Saturday, August 2, 2008

Intimate Wrestling


While researching the story of Jacob with the angel, I looked for images available on the Internet. This drawing by Bonnat makes it dramatically visible how intimate wrestling is. Bare flesh against bare flesh, and faces held just inches from each other. The intimacy is not just physical. It includes all aspects of a person, such as the emotional and intellectual, as two persons battle to gain the upper hand, moving into a position of power.

How does this adult who avoided wrestling in high school gym class engage with this image? As a teenage male, holding another boy closely made me anxious. It was too close to the intimacy I desired even though society told me it was wrong. Even now, I want to avoid the intensity of wrestling, especially with God.
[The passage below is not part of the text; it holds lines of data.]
Lemma parse_value_spec t v rest :
  Forall is_u8 v →
  parse_value t (zlen v) (v ++ rest)
  = Ret (match value_of t v with None => inl TlvBadStructure | Some o => inr (o, rest) end).
Proof.
  intros Hv. unfold parse_value, value_of.
  destruct (t =? POLICY_ID); [by apply (exact_uint 8 v rest (λ z, Some (TI64 (as_i64 z))))|].
  destruct (t =? VERSION); [by rewrite copy_exact|].
  destruct ((t =? AAA) || (t =? STATIC_ADDR)).
  { rewrite parse_address_spec by done. simpl. by repeat case_decide. }
  destruct (t =? ASA).
  { change 6 with (Z.of_nat 6). change 18 with (Z.of_nat 18). rewrite !zlen_eqb.
    case_bool_decide as H6; [rewrite decide_True by done|rewrite decide_False by done;
      case_bool_decide as H18; [rewrite decide_True by done|by rewrite decide_False]].
    - destruct (get_split 4 2 v H6) as (Hs & H1 & H2). rewrite Hs at 1. rewrite <- app_assoc.
      rewrite get_uint_exact by done. simpl. rewrite get_uint_exact by done. simpl.
      rewrite (be_put_get' 4); [done|rewrite length_take; lia|by apply Forall_take].
    - destruct (get_split 16 2 v H18) as (Hs & H1 & H2). rewrite Hs at 1. rewrite <- app_assoc.
      rewrite copy_exact by done. simpl. by rewrite get_uint_exact by done. }
  destruct (t =? A2A_DH_PUBKEY).
  { change X25519_KEY_LEN with (Z.of_nat 32). rewrite zlen_eqb. case_bool_decide as H; simpl.
    - rewrite option_guard_True by done. by rewrite copy_exact by (unfold zlen; lia).
    - by rewrite option_guard_False. }
  destruct (_ || _ || _); [by apply (exact_uint 2 v rest (λ z, Some (TU16 z)))|].
  rewrite copy_exact by done. simpl. destruct (t =? BOOTSTRAP_VISA); [|done].
  by destruct (read_message v).
Qed.
(* ===== verification/PacketBuf.v ===== *)
(** Packet buffers, [src/adapter/ph/src/packet.rs]: a backing buffer divided
    into metadata, headroom, body and tailroom, and every operation that moves
    the boundaries or copies packets.

    The first [MIN_BODY_OFFSET = size_of::<PacketMetadata>()] bytes of a buffer
    are the metadata, kept as a record; the rest are bytes. *)
From S2P Require Import Prelude Zdp NetDefs.

Section packet.
Context `{NetDefs} (MIN_BODY_OFFSET : Z).

Record PacketMetadata : Type := mk_metadata {
  offset : Z;
  len : Z;
  five_tuple : FiveTuple;
  ingress_lane_id : Z;
  flags : Z;
  ingress_link_id : Z;
  egress_link_id : Z;
  ingress_stream_id : Z;
  seq_num : Z;
}.

(** [md.offset = o; md.len = l] *)
Definition set_extent (md : PacketMetadata) (o l : Z) : PacketMetadata :=
  mk_metadata o l (five_tuple md) (ingress_lane_id md) (flags md) (ingress_link_id md)
    (egress_link_id md) (ingress_stream_id md) (seq_num md).

(** A string of bytes: too short to hold the metadata, or metadata and the rest. *)
Inductive PacketBuffer : Type :=
| ShortBuffer (n : Z)
| Buffer (md : PacketMetadata) (data : bytes).

Definition buf_len (b : PacketBuffer) : Z :=
  match b with
  | ShortBuffer n => n
  | Buffer _ data => MIN_BODY_OFFSET + zlen data
  end.

Record Packet : Type := mk_packet { metadata : PacketMetadata; data : bytes }.

Definition destroy (p : Packet) : PacketBuffer := Buffer (metadata p) (data p).

Definition max_body_size_for (buf_size : Z) : Z := wrap64 (buf_size - MIN_BODY_OFFSET).
Definition max_body_size (p : Packet) : Z := max_body_size_for (buf_len (destroy p)).

Definition new_with_existing_data (buf : PacketBuffer) (o l : Z) : outcome Packet :=
  assertb (MIN_BODY_OFFSET <=? o)
  (assertb (l <=? buf_len buf)
  (assertb (o <=? buf_len buf - l)
  match buf with
  | ShortBuffer _ => Panic
  | Buffer md d =>
      Ret (mk_packet (mk_metadata o l (five_tuple md) (ingress_lane_id md) (flags md) 0
                        (egress_link_id md) 0 (seq_num md)) d)
  end)).

Definition new (buf : PacketBuffer) (headroom : Z) : outcome Packet :=
  assertb (MIN_BODY_OFFSET <=? buf_len buf)
  (new_with_existing_data buf (wrap64 (MIN_BODY_OFFSET + headroom)) 0).

Definition metadata_is_valid (p : Packet) : bool :=
  let md := metadata p in
  (MIN_BODY_OFFSET <=? offset md) && (len md <=? buf_len (destroy p))
  && (offset md <=? buf_len (destroy p) - len md).

(** [metadata()] of a buffer that is too short panics. *)
Definition try_new_with_existing_metadata (buf : PacketBuffer) : outcome (PacketBuffer + Packet) :=
  match buf with
  | ShortBuffer _ => Panic
  | Buffer md d =>
      let pkt := mk_packet md d in
      Ret (if negb (metadata_is_valid pkt) then inl (destroy pkt) else inr pkt)
  end.

Definition new_with_existing_metadata (buf : PacketBuffer) : outcome Packet :=
  r ← try_new_with_existing_metadata buf;
  match r with inl _ => Panic | inr p => Ret p end.

(** The regions of the buffer. *)
Definition head (p : Packet) : bytes := take (Z.to_nat (offset (metadata p) - MIN_BODY_OFFSET)) (data p).
Definition body (p : Packet) : bytes :=
  take (Z.to_nat (len (metadata p))) (drop (Z.to_nat (offset (metadata p) - MIN_BODY_OFFSET)) (data p)).
Definition tail (p : Packet) : bytes :=
  drop (Z.to_nat (offset (metadata p) - MIN_BODY_OFFSET + len (metadata p))) (data p).

(** Writing through [body_mut()] (the new body has the same length). *)
Definition set_body (p : Packet) (b : bytes) : Packet := mk_packet (metadata p) (head p ++ b ++ tail p).

Definition packet_len (p : Packet) : Z := len (metadata p).
Definition body_offset (p : Packet) : Z := offset (metadata p).
Definition headroom_available (p : Packet) : Z := offset (metadata p) - MIN_BODY_OFFSET.
Definition tailroom_available (p : Packet) : Z :=
  buf_len (destroy p) - (offset (metadata p) + len (metadata p)).
Definition flowhash (p : Packet) : Z := ingress_stream_id (metadata p).

Definition move_extent (p : Packet) (o l : Z) : Packet := mk_packet (set_extent (metadata p) o l) (data p).

(** [Buf::advance] *)
Definition advance (p : Packet) (cnt : Z) : outcome Packet :=
  assertb (cnt <=? packet_len p)
  (Ret (move_extent p (offset (metadata p) + cnt) (len (metadata p) - cnt))).

Definition shrink_by (p : Packet) (cnt : Z) : outcome Packet :=
  assertb (cnt <=? len (metadata p))
  (Ret (move_extent p (offset (metadata p)) (len (metadata p) - cnt))).

(** [self.body_mut()[..n]] overwritten with [n] bytes. *)
Definition write_prefix (p : Packet) (l : bytes) : Packet := set_body p (l ++ drop (length l) (body p)).

Definition extend_front (p : Packet) (cnt : Z) : outcome Packet :=
  assertb (cnt <=? headroom_available p)
  (Ret (move_extent p (offset (metadata p) - cnt) (len (metadata p) + cnt))).

Definition alloc_zeroed_headroom (p : Packet) (cnt : Z) : outcome Packet :=
  p ← extend_front p cnt;
  Ret (write_prefix p (replicate (Z.to_nat cnt) 0)).

Definition push_header (p : Packet) (header : bytes) : outcome Packet :=
  p ← extend_front p (zlen header);
  Ret (write_prefix p header).
(* ===== verification/Compress.v ===== *)
(** ZDP header compression, [src/adapter/ph/src/compress.rs]: removing from a
    packet what the receiving end rebuilds from the flow's five-tuple. *)
From S2P Require Import Prelude Zdp NetDefs IpHeaders PacketBuf.

Section compress.
Context `{NetDefs} (M : Z).
Implicit Types pkt : Packet.

Definition ZDP_V4_FRAG_INFO_PRESENT : Z := 8.

Record CompressedIPv6Header : Type := mk_CompressedIPv6Header {
  c_version_and_tc_upper : Z;
  c_tc_lower_and_fl_upper : Z;
  c_fl_lower : bytes;
  c_hop_limit : Z;
}.

Definition compressedIPv6Header : packed CompressedIPv6Header :=
  packed_struct (u8 × u8 × byte_array 2 × u8)
    (λ '(x0, x1, x2, x3), mk_CompressedIPv6Header x0 x1 x2 x3)
    (λ h, (c_version_and_tc_upper h, c_tc_lower_and_fl_upper h, c_fl_lower h, c_hop_limit h)).

#[global] Instance compressedIPv6Header_laws : PackedLaws compressedIPv6Header.
Proof. packed_struct. Qed.

(** [T::ref_from_prefix(pkt.body()).unwrap()] *)
Definition header_of {A} (c : packed A) pkt : outcome A :=
  match read_from_prefix c (body M pkt) with Some (h, _) => Ret h | None => Panic end.

(** [pkt.body_mut().copy_within(src..src + n, dst)] *)
Definition body_copy_within pkt (src n dst : nat) : outcome Packet :=
  let b := body M pkt in
  if (length b <? src + n)%nat || (length b - n <? dst)%nat || (length b <? n)%nat then Panic
  else Ret (set_body M pkt (take dst b ++ take n (drop src b) ++ drop (dst + n) b)).

(** Assigning two bytes of a struct of [size] bytes at the front of the body. *)
Definition set_field2 pkt (size off : nat) (v : bytes) : outcome Packet :=
  let b := body M pkt in
  if (length b <? size)%nat then Panic else Ret (set_body M pkt (take off b ++ v ++ drop (off + 2) b)).

Definition compress_tcp (mode : Z) pkt : outcome Packet :=
  r ← get_u16 M pkt;
  let '(src_port, pkt) := r in
  r ← get_u16 M pkt;
  let '(dst_port, pkt) := r in
  pkt ← body_copy_within pkt 0 12 2;
  pkt ← advance pkt 2;
  pkt ← (if Z.land mode cm_DESTINATION_PORT_PRESENT =? 0 then push_u16 M pkt dst_port else Ret pkt);
  if Z.land mode cm_SOURCE_PORT_PRESENT =? 0 then push_u16 M pkt src_port else Ret pkt.

(** The ports of an expanded segment: from the classifier, or from the packet. *)
Definition expand_ports (mode : Z) (ft : FiveTuple) pkt : outcome (Z * Z * Packet) :=
  r ← (if negb (Z.land mode cm_SOURCE_PORT_PRESENT =? 0) then Ret (src_port ft, pkt) else get_u16 M pkt);
  let '(src_port, pkt) := r in
  r ← (if negb (Z.land mode cm_DESTINATION_PORT_PRESENT =? 0) then Ret (dst_port ft, pkt) else get_u16 M pkt);
  let '(dst_port, pkt) := r in
  Ret (src_port, dst_port, pkt).

Definition expand_tcp (mode : Z) (ft : FiveTuple) pkt : outcome Packet :=
  r ← expand_ports mode ft pkt;
  let '(src_port, dst_port, pkt) := r in
  pkt ← alloc_zeroed_headroom M pkt 2;
  pkt ← body_copy_within pkt 2 12 0;
  pkt ← push_u16 M pkt dst_port;
  pkt ← push_u16 M pkt src_port;
  pkt ← set_field2 pkt (size_of tcpHeader) 16 [0; 0];
  set_field2 pkt (size_of tcpHeader) 16
    (inet_l4_checksum (l3_type ft) (src_address ft) (dst_address ft) TCP (body M pkt)).

Definition compress_udp (mode : Z) pkt : outcome Packet :=
  r ← get_u16 M pkt;
  let '(src_port, pkt) := r in
  r ← get_u16 M pkt;
  let '(dst_port, pkt) := r in
  pkt ← advance pkt 2;
  pkt ← (if Z.land mode cm_DESTINATION_PORT_PRESENT =? 0 then push_u16 M pkt dst_port else Ret pkt);
  if Z.land mode cm_SOURCE_PORT_PRESENT =? 0 then push_u16 M pkt src_port else Ret pkt.

Definition expand_udp (mode : Z) (ft : FiveTuple) pkt : outcome Packet :=
  r ← expand_ports mode ft pkt;
  let '(src_port, dst_port, pkt) := r in
  let payload_len := wrap64 (zlen (body M pkt) - 2) in
  pkt ← push_u16 M pkt (wrap16 (payload_len + 8));
  pkt ← push_u16 M pkt dst_port;
  push_u16 M pkt src_port.

Definition compress_l4 (mode l4 : Z) pkt : outcome Packet :=
  if l4 =? TCP then compress_tcp mode pkt
  else if l4 =? UDP then compress_udp mode pkt
  else Ret pkt.

Definition expand_l4 (mode : Z) (ft : FiveTuple) pkt : outcome Packet :=
  if l4_protocol ft =? TCP then expand_tcp mode ft pkt
  else if l4_protocol ft =? UDP then expand_udp mode ft pkt
  else Ret pkt.

Definition compress_ipv4 (mode l4 : Z) pkt : outcome Packet :=
  hdr ← header_of ipv4Header pkt;
  let hl := Z.land (vhl hdr) IPV4_HEADER_LENGTH_MASK in
  let frag_flags := Z.shiftr (frag_offset hdr) 13 in
  let offset := Z.land (frag_offset hdr) 0x1fff in
  pkt ← advance pkt 20;
  pkt ← compress_l4 mode l4 pkt;
  pkt ← push_header M pkt [ttl hdr];
  let frag_info_present := negb (offset =? 0) in
  pkt ← (if frag_info_present then push_header M pkt (be_put 2 offset) else Ret pkt);
  pkt ← push_header M pkt (frag_id hdr);
  let hl_zdpflags := Z.lor (Z.lor (wrap8 (Z.shiftl hl 4)) (if frag_info_present then ZDP_V4_FRAG_INFO_PRESENT else 0))
                           (wrap8 frag_flags) in
  push_header M pkt [hl_zdpflags; dscp hdr].

Definition expand_ipv4 (mode : Z) (ft : FiveTuple) pkt : outcome Packet :=
  r ← get_array M 2 pkt;
  let '(hl_zdpflags_tos, pkt) := r in
  hl_zdpflags ← index hl_zdpflags_tos 0;
  tos ← index hl_zdpflags_tos 1;
  let hl := Z.shiftr hl_zdpflags 4 in
  let frag_info_present := negb (Z.land hl_zdpflags ZDP_V4_FRAG_INFO_PRESENT =? 0) in
  let frag_flags := Z.land hl_zdpflags 0x07 in
  r ← get_array M 2 pkt;
  let '(frag_id, pkt) := r in
  r ← (if frag_info_present then get_u16 M pkt else Ret (0, pkt));
  let '(offset, pkt) := r in
  let frag_offset := Z.lor offset (wrap16 (Z.shiftl frag_flags 13)) in
  r ← get_u8 M pkt;
  let '(ttl, pkt) := r in
  pkt ← expand_l4 mode ft pkt;
  let body_len := zlen (body M pkt) in
  pkt ← alloc_header M pkt (as_bytes ipv4Header
    (mk_IPv4Header (Z.lor (Z.shiftl 4 4) hl) tos (wrap16 (body_len + 20)) frag_id frag_offset ttl
       (l4_protocol ft) [0; 0] (read_as_v4 (src_address ft)) (read_as_v4 (dst_address ft))));
  let header_len := Z.to_nat (Z.shiftl hl 2) in
  if (length (body M pkt) <? header_len)%nat then Panic
  else set_field2 pkt (size_of ipv4Header) 10 (be_put 2 (ip4sum (take header_len (body M pkt)))).

Definition compress_ipv6 (mode l4 : Z) pkt : outcome Packet :=
  hdr ← header_of ipv6Header pkt;
  pkt ← advance pkt 40;
  pkt ← compress_l4 mode l4 pkt;
  alloc_header M pkt (as_bytes compressedIPv6Header
    (mk_CompressedIPv6Header (version_and_tc_upper hdr) (tc_lower_and_fl_upper hdr) (fl_lower hdr) (hop_limit hdr))).

Definition expand_ipv6 (mode : Z) (ft : FiveTuple) pkt : outcome Packet :=
  chdr ← header_of compressedIPv6Header pkt;
  pkt ← advance pkt 5;
  pkt ← expand_l4 mode ft pkt;
  let body_len := zlen (body M pkt) in
  alloc_header M pkt (as_bytes ipv6Header
    (mk_IPv6Header (c_version_and_tc_upper chdr) (c_tc_lower_and_fl_upper chdr) (c_fl_lower chdr)
       (wrap16 body_len) (l4_protocol ft) (c_hop_limit chdr) (src_address ft) (dst_address ft))).

Definition compress (mode l3 l4 : Z) pkt : outcome Packet :=
  if l3 =? L3_Ipv4 then compress_ipv4 mode l4 pkt
  else if l3 =? L3_Ipv6 then compress_ipv6 mode l4 pkt
  else Ret pkt.

Definition expand (mode : Z) (ft : FiveTuple) pkt : outcome Packet :=
  if l3_type ft =? L3_Ipv4 then expand_ipv4 mode ft pkt
  else if l3_type ft =? L3_Ipv6 then expand_ipv6 mode ft pkt
  else Ret pkt.
End compress.

(** ** Lemmas on views *)

#[local] Opaque be_put.
#[local] Arguments get_u16 : simpl never.
#[local] Arguments get_u8 : simpl never.
#[local] Arguments get_array : simpl never.
#[local] Arguments advance : simpl never.
#[local] Arguments push_header : simpl never.
#[local] Arguments push_u16 : simpl never.
#[local] Arguments alloc_header : simpl never.
#[local] Arguments alloc_zeroed_headroom : simpl never.
#[local] Arguments of_view : simpl never.
#[local] Arguments body : simpl never.

Section compress_lemmas.
Context {ND : NetDefs} {NL : NetDefsLaws} (M : Z).
Implicit Types (md : PacketMetadata) (h b t g : bytes).

Lemma be_put_zlen n z : zlen (be_put n z) = Z.of_nat n.
Proof. unfold zlen. by rewrite be_put_length. Qed.

Lemma get_u16_view md h b t v :
  is_u16 v → get_u16 M (of_view M md h (be_put 2 v ++ b) t) = Ret (v, of_view M md (h ++ be_put 2 v) b t).
Proof.
  intros Hv. unfold get_u16. rewrite get_array_view by apply be_put_zlen. simpl.
  by rewrite be_get_put by (unfold is_u16 in Hv; simpl; lia).
Qed.

Lemma push_room md h b t l :
  zlen l <= zlen h →
  ∃ g, push_header M (of_view M md h b t) l = Ret (of_view M md g (l ++ b) t) ∧ zlen g = zlen h - zlen l.
Proof.
  intros Hl. pose proof (zlen_nonneg l). destruct (headroom_split h (zlen l)) as (h1 & h2 & -> & H2); [lia|].
  exists h1. rewrite push_view by done. split; [done|]. rewrite zlen_app. lia.
Qed.

Lemma alloc_header_room md h b t l :
  zlen l <= zlen h →
  ∃ g, alloc_header M (of_view M md h b t) l = Ret (of_view M md g (l ++ b) t) ∧ zlen g = zlen h - zlen l.
Proof.
  intros Hl. pose proof (zlen_nonneg l). destruct (headroom_split h (zlen l)) as (h1 & h2 & -> & H2); [lia|].
  exists h1. rewrite alloc_header_view by done. split; [done|]. rewrite zlen_app. lia.
Qed.

Lemma alloc_zeroed_room md h b t (n : nat) :
  Z.of_nat n <= zlen h →
  ∃ g, alloc_zeroed_headroom M (of_view M md h b t) (Z.of_nat n) = Ret (of_view M md g (replicate n 0 ++ b) t) ∧
       zlen g = zlen h - Z.of_nat n.
Proof.
  intros Hl. destruct (headroom_split h (Z.of_nat n)) as (h1 & h2 & -> & H2); [lia|].
  exists h1. rewrite <- H2, alloc_zeroed_view. split; [|rewrite zlen_app; lia].
  by replace (length h2) with n by (unfold zlen in H2; lia).
Qed.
So, how can any of us put himself or herself into this story am imagine we can wrestle with God? As I try to picture what that would be like, I want to make it into an interior rather than an exterior struggle. I am good at intellectual manipulation of ideas and thoughts. That feels much safer. Yet, my own body betrays me with a knot in my stomach and tight shoulders. I am wholly caught up in the struggle.

One of my cherished images of God is a companion on my journey. I have been comforted by the idea of God walking beside me, often in silence, but there to turn to as I needed. There has been a comfortable distance between us, the equivalent of the 30 or so inches that social norms require for friendship. So, when did the One who has been nearby but not deeply engaged become so closely and intensely entangled in my life?

Didn’t I keep saying, praying, and hoping for a closer relationship with God? But I did not expect this kind of conflict between us, this struggle over who would be stronger. I want God to do it my way. Just like Jacob, I want to define the direction and set my own goals.

How dare I take on the all powerful, all knowing creator of my own flesh? Not only is it dangerous but it is totally foolish. There really would have been no match if God chose to be all powerful creator of the universe. I would have been beaten into submission at the first sign of my resistance. Maybe this is an invitation from God to move into a new level of relationship, or intimacy?